Thursday, November 1, 2012

A Two of Two Electorates (Part II)

The picture is becoming clearer.

Here is Jay Cost -- once an election analyst with RCP, now with The Weekly Standard -- pointing out what should have been obvious weeks ago: that the two different kinds of poll results for Romney v. Obama, whether in individual states for incorporation into an electoral vote model, or nationally for estimating the popular vote, are the result of sampling different populations.


How do you do that, you ask?  Like this:
Ring.  Ring.
Potential Pollee: "Hello?"

Live Interviewer.: "May I speak to the oldest female voter in the house?"

P. P.: "That's me!"

L. I.: "Are you between the ages of 18 and 55?"

P. P.: "Uh.  No."

L. I.: "Thank you very much for your time.  Good evening."
I'm not making this up.  Sherry had almost exactly this experience.

So you get the interviewees you want.  The right racial, the right age, and the right socioeconomic profile.  Everything.  But the answers you get are dependent on the model of the electorate with which you start.  And you don't waste L. I.'s valuable time on interviews you won't use.

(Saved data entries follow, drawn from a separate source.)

(* ===== verification/Messages.v ===== *)
(** * Messages

    The message types of [src/bingle_core/src/messages/types.rs] that nodes exchange,
    and the payloads a node puts on the wire.  The fields [app], [text] and [data]
    that no handler reads are left out, except the text of a ping; a mutex request
    and release carry no tag because the mutex never sets one. *)
From S2P Require Import Prelude NetAddr Mutex Advert RelayCache RelayUpdater.

Local Open Scope Z_scope.

(** ** Relay messages (app null) *)

Inductive RelayMessage : Type :=
| Call (called_id : string) (tag : option string)
| RelayResponse (channel : option Z) (response_tag : option string)
| TriangleTest1 (checking : InetSocketAddress) (do_not_use : list InetSocketAddress)
    (tag : option string)
| TriangleTest2 (checking_id : string) (checking : InetSocketAddress)
| TriangleTest3
| TriangleTest1Response (no_corner_node : bool) (response_tag : option string)
| Listen (tag : option string)
| RelayCheck (tag : option string)
| ListenResponse (response_tag : option string)
| CheckResponse (relay_state : string) (response_tag : option string)
| KeepAlive
| RelayCalled (channel : Z).

(** ** DDB messages *)

Record DdbUpsertResolve : Type := MkUpsert {
  up_start_id : string;
  up_epoch : Z;
  up_record : AdvertRecord;
  up_original_signature : string;
  up_rippled : bool;
  up_tag : option string;
  up_response_tag : option string
}.

Record DdbDeleteResolve : Type := MkDelete {
  del_start_id : string;
  del_epoch : Z;
  del_original_signature : string;
  del_rippled : bool;
  del_tag : option string;
  del_response_tag : option string
}.

Record DdbSignoff : Type := MkSignoff {
  off_start_id : string;
  off_rippled : bool;
  off_tag : option string;
  off_response_tag : option string
}.

Record DdbSignon : Type := MkSignon {
  on_start_id : string;
  on_original_signature : option string;
  on_rippled : option bool;
  on_tag : option string;
  on_response_tag : option string
}.

Inductive DdbMessage : Type :=
| UpsertResolve (m : DdbUpsertResolve)
| DeleteResolve (m : DdbDeleteResolve)
| Signoff (m : DdbSignoff)
| QueryResolve (id : string) (tag : option string)
| QueryResponse (found : bool) (advert : option AdvertRecord) (tag response_tag : option string)
| UpdateResponse (response_tag : option string)
| Signon (m : DdbSignon)
| SignonResponse (tag response_tag : option string)
| GetRelaysStatus (epoch_id : Z) (tag : option string)
| RelaysStatusResponse (epoch_id tree_order : Z) (status : DdbRelaysStatusResponse)
    (response_tag : option string)
| InitResolve (tag response_tag : option string)
| DdbInitResponse (db_count : Z) (response_tag : option string)
| DdbDumpResolve (r : AdvertRecord) (tag response_tag : option string).

Definition set_up_rippled (m : DdbUpsertResolve) : DdbUpsertResolve :=
  MkUpsert (up_start_id m) (up_epoch m) (up_record m) (up_original_signature m) true (up_tag m)
    (up_response_tag m).

Definition set_del_rippled (m : DdbDeleteResolve) : DdbDeleteResolve :=
  MkDelete (del_start_id m) (del_epoch m) (del_original_signature m) true (del_tag m)
    (del_response_tag m).

Definition set_off_rippled (m : DdbSignoff) : DdbSignoff :=
  MkSignoff (off_start_id m) true (off_tag m) (off_response_tag m).

Definition set_on_rippled (m : DdbSignon) : DdbSignon :=
  MkSignon (on_start_id m) (on_original_signature m) (Some true) (on_tag m) (on_response_tag m).

(** ** Pings and reports of failed relays *)

Inductive PingMessage : Type :=
| Ping (tag response_tag text : option string)
| PingResponse (verified_id : string) (response_tag text : option string).

Record FailVote : Type := MkVote { confirming_id : string; vote_signature : string }.

Record FailReport : Type := MkReport {
  rf_tag : option string;
  rf_response_tag : option string;
  failed_relay_id : string;
  fail_type : string;
  rf_timestamp : string;
  confirmations : list FailVote;
  disputes : list FailVote
}.

(** A [RelayReportFailed] has no votes: its lists are empty. *)
Inductive ReportFailMessage : Type :=
| RelayReportFailed (r : FailReport)
| ReportFailedRipple (r : FailReport)
| ReportFailedRippleResponse (r : FailReport)
| ReportFailedComplete (r : FailReport).

(** ** Messages and payloads *)

Inductive Message : Type :=
| PlainText (text : string)
| MRelay (m : RelayMessage)
| MDdb (m : DdbMessage)
| MPing (m : PingMessage)
| MMutex (m : message)
| MReportFail (m : ReportFailMessage)
| UnknownMessage (raw : string).

(** What goes over the wire: a message, the generic [Fail], the failure object the
    DDB handlers build by hand, or a request: any of them with the field ["tag"] set
    and the field ["responseTag"] removed. *)
Inductive payload : Type :=
| Typed (m : Message)
| FailMsg (reason : string) (response_tag : option string)
| DdbFail (text : string) (response_tag : option string)
| WithTag (tag : string) (p : payload).

Definition report_of (m : ReportFailMessage) : FailReport :=
  match m with
  | RelayReportFailed r | ReportFailedRipple r
  | ReportFailedRippleResponse r | ReportFailedComplete r => r
  end.

Definition retag_report (tag : string) (r : FailReport) : FailReport :=
  MkReport (Some tag) None (failed_relay_id r) (fail_type r) (rf_timestamp r) (confirmations r)
    (disputes r).

(** A message read back after its JSON form got a ["tag"] and lost its ["responseTag"]:
    a type without such fields ignores the tag. *)
Definition retag (tag : string) (m : Message) : Message :=
  match m with
  | MRelay m => MRelay
      match m with
      | Call c _ => Call c (Some tag)
      | RelayResponse ch _ => RelayResponse ch None
      | TriangleTest1 a l _ => TriangleTest1 a l (Some tag)
      | TriangleTest1Response b _ => TriangleTest1Response b None
      | Listen _ => Listen (Some tag)
      | RelayCheck _ => RelayCheck (Some tag)
      | ListenResponse _ => ListenResponse None
      | CheckResponse st _ => CheckResponse st None
      | TriangleTest2 _ _ | TriangleTest3 | KeepAlive | RelayCalled _ => m
      end
  | MDdb m => MDdb
      match m with
      | UpsertResolve u => UpsertResolve (MkUpsert (up_start_id u) (up_epoch u) (up_record u)
          (up_original_signature u) (up_rippled u) (Some tag) None)
      | DeleteResolve d => DeleteResolve (MkDelete (del_start_id d) (del_epoch d)
          (del_original_signature d) (del_rippled d) (Some tag) None)
      | Signoff o => Signoff (MkSignoff (off_start_id o) (off_rippled o) (Some tag) None)
      | QueryResolve i _ => QueryResolve i (Some tag)
      | QueryResponse f a _ _ => QueryResponse f a (Some tag) None
      | UpdateResponse _ => UpdateResponse None
      | Signon o => Signon (MkSignon (on_start_id o) (on_original_signature o) (on_rippled o)
          (Some tag) None)
      | SignonResponse _ _ => SignonResponse (Some tag) None
      | GetRelaysStatus i _ => GetRelaysStatus i (Some tag)
      | RelaysStatusResponse i o st _ => RelaysStatusResponse i o st None
      | InitResolve _ _ => InitResolve (Some tag) None
      | DdbInitResponse n _ => DdbInitResponse n None
      | DdbDumpResolve r _ _ => DdbDumpResolve r (Some tag) None
      end
  | MPing (Ping _ _ text) => MPing (Ping (Some tag) None text)
  | MPing (PingResponse i _ text) => MPing (PingResponse i None text)
  | MMutex (MReply r) => MMutex (MReply (MkResponse (resp_known_ids r) None))
  | MReportFail m => MReportFail
      match m with
      | RelayReportFailed r => RelayReportFailed (retag_report tag r)
      | ReportFailedRipple r => ReportFailedRipple (retag_report tag r)
      | ReportFailedRippleResponse r => ReportFailedRippleResponse (retag_report tag r)
      | ReportFailedComplete r => ReportFailedComplete (retag_report tag r)
      end
  | PlainText _ | MMutex _ | UnknownMessage _ => m
  end.

(** The field ["tag"] of the JSON form. *)
Definition request_tag (p : payload) : option string :=
  match p with
  | Typed (MRelay m) =>
      match m with
      | Call _ t | TriangleTest1 _ _ t | Listen t | RelayCheck t => t
      | _ => None
      end
  | Typed (MDdb m) =>
      match m with
      | UpsertResolve m => up_tag m
      | DeleteResolve m => del_tag m
      | Signoff m => off_tag m
      | Signon m => on_tag m
      | QueryResolve _ t | QueryResponse _ _ t _ | SignonResponse t _ | GetRelaysStatus _ t
      | InitResolve t _ | DdbDumpResolve _ t _ => t
      | _ => None
      end
  | Typed (MPing (Ping t _ _)) => t
  | Typed (MReportFail m) => rf_tag (report_of m)
  | WithTag tag _ => Some tag
  | _ => None
  end.

(** The field ["responseTag"]. *)
Definition response_tag_of (p : payload) : option string :=
  match p with
  | Typed (MRelay m) =>
      match m with
      | RelayResponse _ t | TriangleTest1Response _ t | ListenResponse t | CheckResponse _ t => t
      | _ => None
      end
  | Typed (MDdb m) =>
      match m with
      | UpsertResolve m => up_response_tag m
      | DeleteResolve m => del_response_tag m
      | Signoff m => off_response_tag m
      | Signon m => on_response_tag m
      | QueryResponse _ _ _ t | UpdateResponse t | SignonResponse _ t
      | RelaysStatusResponse _ _ _ t | InitResolve _ t | DdbInitResponse _ t
      | DdbDumpResolve _ _ t => t
      | _ => None
      end
  | Typed (MPing (Ping _ t _ | PingResponse _ t _)) => t
  | Typed (MMutex (MReply r)) => resp_response_tag r
  | Typed (MReportFail m) => rf_response_tag (report_of m)
  | FailMsg _ t | DdbFail _ t => t
  | _ => None
  end.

So here comes National Journal's Editor-in-Chief Reid Wilson with a complete explanation of the dichotomous distribution of sample means that Jay Cost showed us.

The mainstream media and their pollsters are extrapolating the change from the 2004 electorate to the 2008 to get a 2012 electorate that's even more pro-Obama than 2008 on the basis of the notion that the electorate has been becoming more diverse, so why couldn't 2008 be nothing but the result of the trend.

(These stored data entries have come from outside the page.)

(* ===== verification/Handlers.v ===== *)
(** * Message handlers

    Models [src/bingle_core/src/messages/handlers.rs] (the trait's default handlers
    and [DefaultPrintingHandler]), [Router::dispatch_message] of [router.rs], and the
    operations of the engine they call ([ripple_message], [ddb_upsert_record],
    [ddb_delete_record] and the delegations to the TURN handlers and the mutex) of
    [src/bingle_core/src/engine/mod.rs].

    A handler takes the state of the node and returns it with its [output]s, or
    panics.  The blockchain, the handles, the relays a lookup over the network
    finds and the answers of other relays are fields of [env].  A thread a handler
    starts is an output naming what it will do ([RippleLater], [TriangleLater] and
    the like), with the definition of what it does beside it.  The hook by which
    tests drop a [Listen] is left out. *)
From S2P Require Import Prelude NetAddr Turn Mutex Advert Ddb RelayCache RelayUpdater Messages.

Local Open Scope Z_scope.

(** ** The node *)

(** The fields of the router the handlers read. *)
Record router : Type := MkRouter {
  last_from : option SocketAddr;
  last_response_tag : option string;
  r_am_relay : bool;
  has_sender : bool;
  has_on_message : bool;
  has_backend : bool
}.

Inductive EngineState : Type :=
| StunIdentify | TrianglePing | EndpointAvailable | Registered | NATRestricted.

Inductive NatType : Type := NatUnknown | NoConnection | Symmetric | Restricted | FullCone.

#[export] Instance NatType_eq_dec : EqDecision NatType.
Proof. solve_decision. Defined.

(** The atomics of the engine that say how far it has come. *)
Record lifecycle : Type := MkLifecycle {
  endpoint_ready : bool;
  registered_flag : bool;
  nat_restricted : bool;
  state_field : EngineState;
  nat_type : NatType
}.

Definition engine_state (l : lifecycle) : EngineState :=
  if registered_flag l then Registered
  else if endpoint_ready l then EndpointAvailable
  else if nat_restricted l then NATRestricted
  else state_field l.

Definition set_state_internal (s : EngineState) (l : lifecycle) : lifecycle :=
  match s with
  | EndpointAvailable =>
      MkLifecycle true (registered_flag l) (nat_restricted l) (state_field l) (nat_type l)
  | Registered =>
      MkLifecycle (endpoint_ready l) true (nat_restricted l) (state_field l) (nat_type l)
  | NATRestricted =>
      if endpoint_ready l then l
      else MkLifecycle (endpoint_ready l) (registered_flag l) true (state_field l) (nat_type l)
  | StunIdentify | TrianglePing => l
  end.

Definition set_nat_type (t : NatType) (l : lifecycle) : lifecycle :=
  MkLifecycle (endpoint_ready l) (registered_flag l) (nat_restricted l) (state_field l) t.

Record node : Type := MkNodeState {
  issuer : option string;
  backend : InMemoryDdbBackend;
  turn_handler_relay : option relay_state;
  turn_handler_client : option Client.client_state;
  relay_finder : option cache;
  node_relay_state : RelayState;
  last_public_addr : option SocketAddr;
  peer_ddb_records : option nat;
  signon_complete : bool;
  relay_init_mutex : option InnerState;
  life : lifecycle
}.

Definition set_backend (b : InMemoryDdbBackend) (n : node) : node :=
  MkNodeState (issuer n) b (turn_handler_relay n) (turn_handler_client n) (relay_finder n)
    (node_relay_state n) (last_public_addr n) (peer_ddb_records n) (signon_complete n)
    (relay_init_mutex n) (life n).

Definition set_turn_relay (t : relay_state) (n : node) : node :=
  MkNodeState (issuer n) (backend n) (Some t) (turn_handler_client n) (relay_finder n)
    (node_relay_state n) (last_public_addr n) (peer_ddb_records n) (signon_complete n)
    (relay_init_mutex n) (life n).

Definition set_turn_client (t : Client.client_state) (n : node) : node :=
  MkNodeState (issuer n) (backend n) (turn_handler_relay n) (Some t) (relay_finder n)
    (node_relay_state n) (last_public_addr n) (peer_ddb_records n) (signon_complete n)
    (relay_init_mutex n) (life n).

Definition set_finder (f : option cache) (n : node) : node :=
  MkNodeState (issuer n) (backend n) (turn_handler_relay n) (turn_handler_client n) f
    (node_relay_state n) (last_public_addr n) (peer_ddb_records n) (signon_complete n)
    (relay_init_mutex n) (life n).

Definition set_signon_complete (b : bool) (n : node) : node :=
  MkNodeState (issuer n) (backend n) (turn_handler_relay n) (turn_handler_client n) (relay_finder n)
    (node_relay_state n) (last_public_addr n) (peer_ddb_records n) b (relay_init_mutex n) (life n).

Definition set_mutex (m : InnerState) (n : node) : node :=
  MkNodeState (issuer n) (backend n) (turn_handler_relay n) (turn_handler_client n) (relay_finder n)
    (node_relay_state n) (last_public_addr n) (peer_ddb_records n) (signon_complete n) (Some m)
    (life n).

Definition set_life (l : lifecycle) (n : node) : node :=
  MkNodeState (issuer n) (backend n) (turn_handler_relay n) (turn_handler_client n) (relay_finder n)
    (node_relay_state n) (last_public_addr n) (peer_ddb_records n) (signon_complete n)
    (relay_init_mutex n) l.

(** The sender of a message. *)
Record FromStruct : Type := MkFrom {
  from_id : string;
  network_source_key : NetworkEndpoint
}.

(** [Response]: pushed on the dispatch's accumulator, sent back to the sender.
    [Send]: sent at once to a network endpoint.  [MutexSend]: sent by the mutex.
    [OnMessage], [Listening]: the application's callbacks.  [RegisterIp],
    [InitializeRelay], [RegisterWithRelay]: calls of the engine that go over the
    network.  The rest are threads: [RippleLater] ripples the payload after three
    seconds, [SendLater] sends it after ten, [RegisterFullCone] runs
    [triangle_test3_thread], [TriangleLater] runs [post_triangle_relay_register], at
    once or after ten seconds. *)
Inductive output : Type :=
| Response (p : payload)
| Send (to : NetworkEndpoint) (id : string) (p : payload)
| MutexSend (m : send)
| OnMessage (sender_id handle : string) (p : payload)
| Listening (listening : bool) (t : NatType)
| RegisterIp (addr : SocketAddr) (am_relay : bool)
| InitializeRelay
| RegisterWithRelay
| RippleLater (p : payload) (originator : string)
| SendLater (to : NetworkEndpoint) (id : string) (p : payload)
| RegisterFullCone
| TriangleLater (delay_ms : Z).

(** What the answer to a status request was, as [on_relay_report_failed] sees it. *)
Inductive status_answer : Type :=
| NoAnswer
| StatusAnswer (s : RelayState)
| OtherAnswer.

Record env : Type := MkEnv {
  relay_permission : string -> option bool;
  handle_lookup_by_id : string -> option string;
  list_all_relays_found : list RelayInfo;
  ask_status : SocketAddr -> string -> status_answer;
  find_corner : string -> list SocketAddr -> option RelayInfo;
  register_ip_ok : SocketAddr -> bool -> bool
}.

Section Handlers.
(** The primitives of record verification, the text of an IPv6 address, and the
    mutex lease. *)
Context (to_vec : AdvertRecord -> list Z)
        (ed25519_verify : list Z -> list Z -> list Z -> bool)
        (valid_key : list Z -> bool)
        (base64_decode : string -> option (list Z))
        (address_to_byte_key : string -> option (list Z))
        (show_ipv6 : Z -> string) (lease : Z).

(** The surroundings, the clock and the random seed when a message is handled. *)
Section Moment.
Context (e : env) (now seed : Z).

Definition verify_record (r : AdvertRecord) : bool :=
  verify to_vec ed25519_verify valid_key base64_decode address_to_byte_key r.

Inductive RelayGate : Type := Allowed | Rejected.

Definition check_relay_allowed (id : string) : RelayGate :=
  match relay_permission e id with Some true => Allowed | _ => Rejected end.

Definition get_my_id (n : node) : option string := norm_id <$> issuer n.

(** ** Engine operations *)

(** The relays of the backend that have a usable address, other than this node and
    the originator. *)
Definition ripple_message (p : payload) (originator : string) (n : node) : list output :=
  match get_my_id n with
  | None => []
  | Some my_id =>
      let send_to id ep :=
        if decide (id = my_id \/ id = originator) then []
        else match inet_try_into ep with
             | Some addr => [Send (new_direct addr) id p]
             | None => []
             end in
      match mem_make_epoch_info now (backend n) with
      | (ids, Some endpoints) => mjoin (zip_with send_to ids endpoints)
      | (ids, None) =>
          mjoin ((fun id =>
            match mem_lookup now id (backend n) with
            | Some r => match endpoint r with Some ep => send_to id ep | None => [] end
            | None => []
            end) <$> ids)
      end
  end.

Definition ddb_upsert_record (r : AdvertRecord) (n : node) : node :=
  if negb (verify_record r) then n
  else if default false (am_relay r)
          && match check_relay_allowed (id r) with Rejected => true | Allowed => false end
  then n
  else set_backend (mem_upsert now r (backend n)) n.

Definition ddb_delete_record (id : string) (n : node) : node :=
  set_backend (mem_delete id (backend n)) n.

Definition relay_finder_remove_relay (id : string) (n : node) : node :=
  set_finder ((fun c => (delete_relay id c).1) <$> relay_finder n) n.

Definition relay_finder_clear_state_cache (n : node) : node :=
  set_finder (clear_state_cache <$> relay_finder n) n.

Definition mutex_call (h : InnerState -> InnerState * list send) (n : node)
  : node * list output :=
  match relay_init_mutex n with
  | None => (n, [])
  | Some m => let '(m, out) := h m in (set_mutex m n, MutexSend <$> out)
  end.

Definition relay_state_str (s : RelayState) : string :=
  match s with
  | Unknown => "unknown"
  | Off => "off"
  | Starting => "starting"
  | Loading => "loading"
  | Loaded => "loaded"
  | Available => "available"
  | Own => "own"
  end.

(** ** Plain text, pings, unknown messages *)

Definition to_application (from : FromStruct) (p : payload) : list output :=
  let sender_id := norm_id (from_id from) in
  match handle_lookup_by_id e sender_id with
  | Some h => [OnMessage sender_id h p]
  | None => []
  end.

Definition on_plain_text (r : router) (from : FromStruct) (p : payload) : list output :=
  if has_on_message r then to_application from p else [].

Definition on_ping_ping (r : router) (from : FromStruct) (text : option string) (n : node)
  : list output :=
  if has_sender r then
    match get_my_id n with
    | None => []
    | Some my_id =>
        [Send (network_source_key from) (norm_id (from_id from))
           (Typed (MPing (PingResponse my_id (last_response_tag r)
              (Some ("ACK: " +:+ default EmptyString text)))))]
    end
  else [].

Definition on_ping_response (r : router) (from : FromStruct) (response_tag : option string)
  (p : payload) : list output :=
  match response_tag with
  | None => if has_on_message r then to_application from p else []
  | Some _ => []
  end.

Meanwhile Rasmussen and other autodialer pollsters are just sampling, and adapting to the electorate they find, or weighting their results to get a different electorate, but in either case getting one more like 2010's.

Who's right?  Well, we could wait till next Tuesday... but that would be no fun!

I tend to think Gallup's results support Rasmussen much more than they support CNN, CBS/NYT, NBC/WSJ, etc.  Gallup has a carefully tuned likely-voter model.  Not just "How likely are you to vote," but seven questions: Do you know where you vote?  Where you vote early?  Did you vote in the last general election?  And so forth. [Sherry got that call, too, but Gallup has told us before what the model is.]

And remember that Gallup foretold the 2010 mid-term when the Generic Congressional Ballot results for their likely voter population were 13 points more Republican than the registered voter population. 

What will this election be like if the electorate is more 2010 than 2008?

Well... what is the Rasmussen no-tossup result tonight?

Umm, well, Romney gets 206 (fairly) sure plus Virginia's 13 (+3%), Colorado's 9 (+3%), Florida's 29 (+2%), New Hampshire's 4 (+2%), Ohio's 18 (+2%), and Iowa's 6 (+1%), for a total of... drum roll, please... 285. 

Close.  But it definitely wins the cigar.  And there's room to lose Virginia, or Iowa and Colorado.  Bur not Ohio.